───── RECORDED INFORMATION
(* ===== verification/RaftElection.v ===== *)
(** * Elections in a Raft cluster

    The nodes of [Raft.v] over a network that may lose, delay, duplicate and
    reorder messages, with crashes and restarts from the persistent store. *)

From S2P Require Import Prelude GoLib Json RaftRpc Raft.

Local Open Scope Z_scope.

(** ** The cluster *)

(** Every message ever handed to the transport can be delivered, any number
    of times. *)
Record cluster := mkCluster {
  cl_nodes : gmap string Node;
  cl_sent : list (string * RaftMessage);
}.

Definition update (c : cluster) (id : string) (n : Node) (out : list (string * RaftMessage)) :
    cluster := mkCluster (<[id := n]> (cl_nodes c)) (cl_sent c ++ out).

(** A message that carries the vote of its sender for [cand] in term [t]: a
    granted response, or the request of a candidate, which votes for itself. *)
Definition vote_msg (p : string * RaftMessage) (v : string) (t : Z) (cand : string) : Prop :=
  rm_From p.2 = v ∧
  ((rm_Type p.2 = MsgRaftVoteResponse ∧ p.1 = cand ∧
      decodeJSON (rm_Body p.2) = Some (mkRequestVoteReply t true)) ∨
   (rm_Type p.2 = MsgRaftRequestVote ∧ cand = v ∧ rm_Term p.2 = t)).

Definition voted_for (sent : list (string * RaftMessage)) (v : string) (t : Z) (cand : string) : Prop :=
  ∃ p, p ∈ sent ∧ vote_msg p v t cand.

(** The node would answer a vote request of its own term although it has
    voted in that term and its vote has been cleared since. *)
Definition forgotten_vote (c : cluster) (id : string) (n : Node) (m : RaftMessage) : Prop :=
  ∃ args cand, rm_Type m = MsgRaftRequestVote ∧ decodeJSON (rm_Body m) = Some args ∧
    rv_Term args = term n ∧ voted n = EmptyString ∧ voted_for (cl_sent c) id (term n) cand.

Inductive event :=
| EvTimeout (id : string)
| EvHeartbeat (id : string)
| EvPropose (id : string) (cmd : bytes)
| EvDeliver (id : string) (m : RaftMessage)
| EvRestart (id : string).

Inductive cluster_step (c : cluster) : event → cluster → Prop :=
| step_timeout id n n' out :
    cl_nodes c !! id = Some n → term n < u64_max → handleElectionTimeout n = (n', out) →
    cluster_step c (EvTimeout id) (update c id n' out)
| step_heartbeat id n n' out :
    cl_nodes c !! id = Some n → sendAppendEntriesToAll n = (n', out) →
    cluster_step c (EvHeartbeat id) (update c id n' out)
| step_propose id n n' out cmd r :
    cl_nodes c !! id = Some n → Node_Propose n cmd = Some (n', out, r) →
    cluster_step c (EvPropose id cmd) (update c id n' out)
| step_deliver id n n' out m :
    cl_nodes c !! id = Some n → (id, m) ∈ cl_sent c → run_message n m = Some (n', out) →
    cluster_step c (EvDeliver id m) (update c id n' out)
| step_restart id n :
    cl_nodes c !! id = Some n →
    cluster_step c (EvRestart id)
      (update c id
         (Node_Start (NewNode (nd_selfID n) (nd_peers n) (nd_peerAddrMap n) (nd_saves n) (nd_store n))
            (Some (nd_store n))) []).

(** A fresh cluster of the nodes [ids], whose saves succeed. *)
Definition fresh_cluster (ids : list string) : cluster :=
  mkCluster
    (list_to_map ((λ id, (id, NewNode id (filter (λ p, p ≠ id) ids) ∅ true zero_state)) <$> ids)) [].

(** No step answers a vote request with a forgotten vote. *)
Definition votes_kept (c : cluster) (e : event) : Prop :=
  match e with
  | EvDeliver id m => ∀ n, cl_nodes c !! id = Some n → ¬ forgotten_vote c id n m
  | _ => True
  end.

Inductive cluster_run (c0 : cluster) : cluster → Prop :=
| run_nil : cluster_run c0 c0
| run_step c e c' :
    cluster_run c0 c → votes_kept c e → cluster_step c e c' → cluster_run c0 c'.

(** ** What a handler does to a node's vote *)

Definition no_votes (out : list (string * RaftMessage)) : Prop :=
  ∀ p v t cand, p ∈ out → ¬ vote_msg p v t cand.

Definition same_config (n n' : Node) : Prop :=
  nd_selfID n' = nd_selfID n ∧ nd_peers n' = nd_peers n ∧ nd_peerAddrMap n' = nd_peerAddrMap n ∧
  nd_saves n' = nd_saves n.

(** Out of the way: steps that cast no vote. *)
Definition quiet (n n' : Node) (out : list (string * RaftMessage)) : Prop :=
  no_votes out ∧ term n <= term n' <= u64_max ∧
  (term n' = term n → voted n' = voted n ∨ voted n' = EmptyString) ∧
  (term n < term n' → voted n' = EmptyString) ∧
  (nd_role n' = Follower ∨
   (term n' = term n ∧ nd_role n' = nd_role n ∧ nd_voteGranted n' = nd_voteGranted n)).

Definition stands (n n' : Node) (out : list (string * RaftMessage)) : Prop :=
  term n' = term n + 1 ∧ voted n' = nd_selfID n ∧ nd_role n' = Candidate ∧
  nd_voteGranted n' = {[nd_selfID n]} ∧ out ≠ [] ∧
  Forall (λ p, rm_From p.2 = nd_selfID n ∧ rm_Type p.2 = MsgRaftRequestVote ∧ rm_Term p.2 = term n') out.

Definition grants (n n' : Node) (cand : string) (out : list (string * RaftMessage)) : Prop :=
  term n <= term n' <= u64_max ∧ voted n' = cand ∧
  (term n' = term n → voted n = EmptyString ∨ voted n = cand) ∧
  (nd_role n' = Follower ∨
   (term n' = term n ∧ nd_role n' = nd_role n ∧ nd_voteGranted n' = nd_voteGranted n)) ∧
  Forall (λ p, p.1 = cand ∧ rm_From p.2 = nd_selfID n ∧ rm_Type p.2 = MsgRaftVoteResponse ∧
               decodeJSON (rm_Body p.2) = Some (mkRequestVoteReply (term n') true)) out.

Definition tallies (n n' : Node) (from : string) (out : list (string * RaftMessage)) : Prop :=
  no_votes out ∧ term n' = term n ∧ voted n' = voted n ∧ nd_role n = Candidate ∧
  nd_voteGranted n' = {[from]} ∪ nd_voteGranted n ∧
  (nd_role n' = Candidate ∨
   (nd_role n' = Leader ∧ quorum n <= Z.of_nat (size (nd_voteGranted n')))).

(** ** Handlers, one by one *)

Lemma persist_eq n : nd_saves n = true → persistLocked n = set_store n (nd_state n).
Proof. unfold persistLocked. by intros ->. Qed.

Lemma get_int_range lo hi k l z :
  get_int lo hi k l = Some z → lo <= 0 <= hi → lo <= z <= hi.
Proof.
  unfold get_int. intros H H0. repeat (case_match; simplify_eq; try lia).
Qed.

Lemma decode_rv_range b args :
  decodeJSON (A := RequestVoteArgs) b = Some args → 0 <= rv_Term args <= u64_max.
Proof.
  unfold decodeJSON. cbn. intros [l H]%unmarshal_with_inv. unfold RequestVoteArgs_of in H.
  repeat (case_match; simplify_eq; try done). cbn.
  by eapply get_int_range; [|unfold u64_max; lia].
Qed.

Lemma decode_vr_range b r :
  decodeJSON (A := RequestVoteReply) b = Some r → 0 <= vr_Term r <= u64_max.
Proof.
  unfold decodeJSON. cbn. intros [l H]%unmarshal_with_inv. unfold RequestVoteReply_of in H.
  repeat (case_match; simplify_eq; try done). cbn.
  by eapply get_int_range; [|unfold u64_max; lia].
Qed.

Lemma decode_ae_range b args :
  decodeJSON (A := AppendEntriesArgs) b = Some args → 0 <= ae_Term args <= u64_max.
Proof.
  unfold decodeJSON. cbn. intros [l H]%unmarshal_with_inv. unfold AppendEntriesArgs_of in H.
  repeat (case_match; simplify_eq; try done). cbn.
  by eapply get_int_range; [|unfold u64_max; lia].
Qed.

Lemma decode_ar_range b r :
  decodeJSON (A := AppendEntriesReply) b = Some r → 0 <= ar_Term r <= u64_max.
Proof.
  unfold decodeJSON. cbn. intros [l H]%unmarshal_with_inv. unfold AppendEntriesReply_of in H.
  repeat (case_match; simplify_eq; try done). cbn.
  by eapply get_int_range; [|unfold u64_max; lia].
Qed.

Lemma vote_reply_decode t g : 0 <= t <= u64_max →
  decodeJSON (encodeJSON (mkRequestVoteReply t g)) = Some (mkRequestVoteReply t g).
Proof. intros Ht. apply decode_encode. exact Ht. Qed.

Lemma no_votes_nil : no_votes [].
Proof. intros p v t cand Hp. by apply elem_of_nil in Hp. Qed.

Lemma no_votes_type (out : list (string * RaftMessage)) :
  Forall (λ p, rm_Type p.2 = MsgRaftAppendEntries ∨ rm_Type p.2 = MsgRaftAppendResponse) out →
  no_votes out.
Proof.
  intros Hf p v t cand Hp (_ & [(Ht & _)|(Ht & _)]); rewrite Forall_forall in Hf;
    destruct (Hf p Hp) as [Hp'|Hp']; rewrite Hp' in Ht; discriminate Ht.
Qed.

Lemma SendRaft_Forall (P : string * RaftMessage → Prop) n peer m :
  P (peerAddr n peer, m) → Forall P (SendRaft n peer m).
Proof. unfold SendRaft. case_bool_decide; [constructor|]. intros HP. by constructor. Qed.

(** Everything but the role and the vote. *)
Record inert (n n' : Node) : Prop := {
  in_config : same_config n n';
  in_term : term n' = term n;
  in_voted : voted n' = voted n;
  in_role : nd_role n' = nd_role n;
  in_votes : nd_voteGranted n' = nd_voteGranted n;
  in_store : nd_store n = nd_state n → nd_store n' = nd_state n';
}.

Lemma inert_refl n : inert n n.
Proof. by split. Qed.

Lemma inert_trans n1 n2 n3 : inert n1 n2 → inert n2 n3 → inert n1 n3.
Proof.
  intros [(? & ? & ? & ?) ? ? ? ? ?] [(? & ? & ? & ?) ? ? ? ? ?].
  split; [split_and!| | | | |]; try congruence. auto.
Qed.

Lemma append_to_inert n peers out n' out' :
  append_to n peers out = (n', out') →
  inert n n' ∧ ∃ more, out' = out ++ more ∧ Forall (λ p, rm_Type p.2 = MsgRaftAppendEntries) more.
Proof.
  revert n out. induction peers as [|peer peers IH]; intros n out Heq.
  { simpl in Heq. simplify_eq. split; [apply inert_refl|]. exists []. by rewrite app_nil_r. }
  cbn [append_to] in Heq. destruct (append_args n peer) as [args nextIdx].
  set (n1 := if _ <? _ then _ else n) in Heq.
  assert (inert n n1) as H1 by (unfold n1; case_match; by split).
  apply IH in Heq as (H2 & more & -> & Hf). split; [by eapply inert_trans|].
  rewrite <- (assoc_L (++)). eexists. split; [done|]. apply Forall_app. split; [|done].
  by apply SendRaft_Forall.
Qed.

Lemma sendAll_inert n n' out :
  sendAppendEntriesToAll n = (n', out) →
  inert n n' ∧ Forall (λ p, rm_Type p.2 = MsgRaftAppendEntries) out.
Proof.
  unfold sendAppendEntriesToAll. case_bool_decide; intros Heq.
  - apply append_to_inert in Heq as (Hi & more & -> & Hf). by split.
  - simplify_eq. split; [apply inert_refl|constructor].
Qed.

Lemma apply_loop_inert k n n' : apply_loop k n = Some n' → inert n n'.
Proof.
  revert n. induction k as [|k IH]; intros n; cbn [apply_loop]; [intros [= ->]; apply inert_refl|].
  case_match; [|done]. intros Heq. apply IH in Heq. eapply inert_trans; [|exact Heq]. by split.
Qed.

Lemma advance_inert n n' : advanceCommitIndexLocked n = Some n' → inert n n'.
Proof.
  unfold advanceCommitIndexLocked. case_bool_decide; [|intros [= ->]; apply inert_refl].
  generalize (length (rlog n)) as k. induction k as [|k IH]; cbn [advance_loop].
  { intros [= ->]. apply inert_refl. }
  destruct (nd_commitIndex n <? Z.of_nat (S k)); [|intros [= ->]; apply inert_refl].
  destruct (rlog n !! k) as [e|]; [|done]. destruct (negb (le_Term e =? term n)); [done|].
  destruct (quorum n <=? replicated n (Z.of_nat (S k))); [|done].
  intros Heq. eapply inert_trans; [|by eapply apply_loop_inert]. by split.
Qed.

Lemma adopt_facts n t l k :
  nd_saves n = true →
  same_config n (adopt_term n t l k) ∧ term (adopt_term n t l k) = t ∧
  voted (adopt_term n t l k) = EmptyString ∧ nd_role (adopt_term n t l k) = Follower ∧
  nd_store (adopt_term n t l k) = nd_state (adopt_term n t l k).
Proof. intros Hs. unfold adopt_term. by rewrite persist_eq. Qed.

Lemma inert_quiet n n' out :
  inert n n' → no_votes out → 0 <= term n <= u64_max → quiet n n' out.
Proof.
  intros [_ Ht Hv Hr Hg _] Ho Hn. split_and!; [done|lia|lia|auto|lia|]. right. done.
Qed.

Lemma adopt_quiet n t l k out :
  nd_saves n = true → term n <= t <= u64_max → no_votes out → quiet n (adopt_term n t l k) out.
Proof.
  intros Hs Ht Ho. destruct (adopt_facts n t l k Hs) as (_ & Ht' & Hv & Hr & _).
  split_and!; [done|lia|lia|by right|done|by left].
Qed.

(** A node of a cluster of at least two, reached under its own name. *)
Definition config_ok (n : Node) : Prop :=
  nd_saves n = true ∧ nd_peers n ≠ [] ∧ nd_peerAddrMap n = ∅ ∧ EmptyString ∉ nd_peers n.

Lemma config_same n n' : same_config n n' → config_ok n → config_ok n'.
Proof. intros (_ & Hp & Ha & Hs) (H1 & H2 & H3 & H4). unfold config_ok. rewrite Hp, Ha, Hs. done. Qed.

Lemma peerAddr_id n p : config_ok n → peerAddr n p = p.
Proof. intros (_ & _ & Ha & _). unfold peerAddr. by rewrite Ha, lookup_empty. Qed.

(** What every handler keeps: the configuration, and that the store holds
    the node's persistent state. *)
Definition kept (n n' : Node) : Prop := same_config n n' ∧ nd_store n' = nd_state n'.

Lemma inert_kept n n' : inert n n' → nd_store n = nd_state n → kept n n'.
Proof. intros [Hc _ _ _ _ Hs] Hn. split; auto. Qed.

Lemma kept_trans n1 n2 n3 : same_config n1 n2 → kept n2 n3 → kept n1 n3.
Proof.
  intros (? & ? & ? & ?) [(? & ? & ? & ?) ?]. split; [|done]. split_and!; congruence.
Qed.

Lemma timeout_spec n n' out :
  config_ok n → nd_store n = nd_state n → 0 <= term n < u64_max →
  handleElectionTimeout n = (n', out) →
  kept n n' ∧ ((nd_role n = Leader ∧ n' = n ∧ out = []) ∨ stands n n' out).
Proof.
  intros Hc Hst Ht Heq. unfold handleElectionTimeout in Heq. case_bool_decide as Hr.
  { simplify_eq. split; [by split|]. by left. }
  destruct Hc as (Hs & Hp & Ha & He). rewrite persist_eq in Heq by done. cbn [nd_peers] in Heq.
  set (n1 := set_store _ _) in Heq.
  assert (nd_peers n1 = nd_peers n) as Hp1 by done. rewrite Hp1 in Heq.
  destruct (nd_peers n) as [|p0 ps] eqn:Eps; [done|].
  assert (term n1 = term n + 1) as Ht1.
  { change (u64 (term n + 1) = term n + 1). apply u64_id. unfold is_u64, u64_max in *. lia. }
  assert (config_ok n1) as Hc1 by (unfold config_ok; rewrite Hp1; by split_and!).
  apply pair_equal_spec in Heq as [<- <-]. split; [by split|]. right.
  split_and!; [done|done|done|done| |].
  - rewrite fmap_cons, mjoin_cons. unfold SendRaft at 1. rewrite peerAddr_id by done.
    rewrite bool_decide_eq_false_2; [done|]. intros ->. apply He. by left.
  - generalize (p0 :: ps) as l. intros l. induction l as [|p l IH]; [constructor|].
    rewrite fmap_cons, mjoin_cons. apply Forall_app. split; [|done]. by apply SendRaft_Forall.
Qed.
──────────
TASK TO COMPLETE
A single number is the answer: the count of lines in the material above that contain "decodeJSON".

ANSWER BELOW
12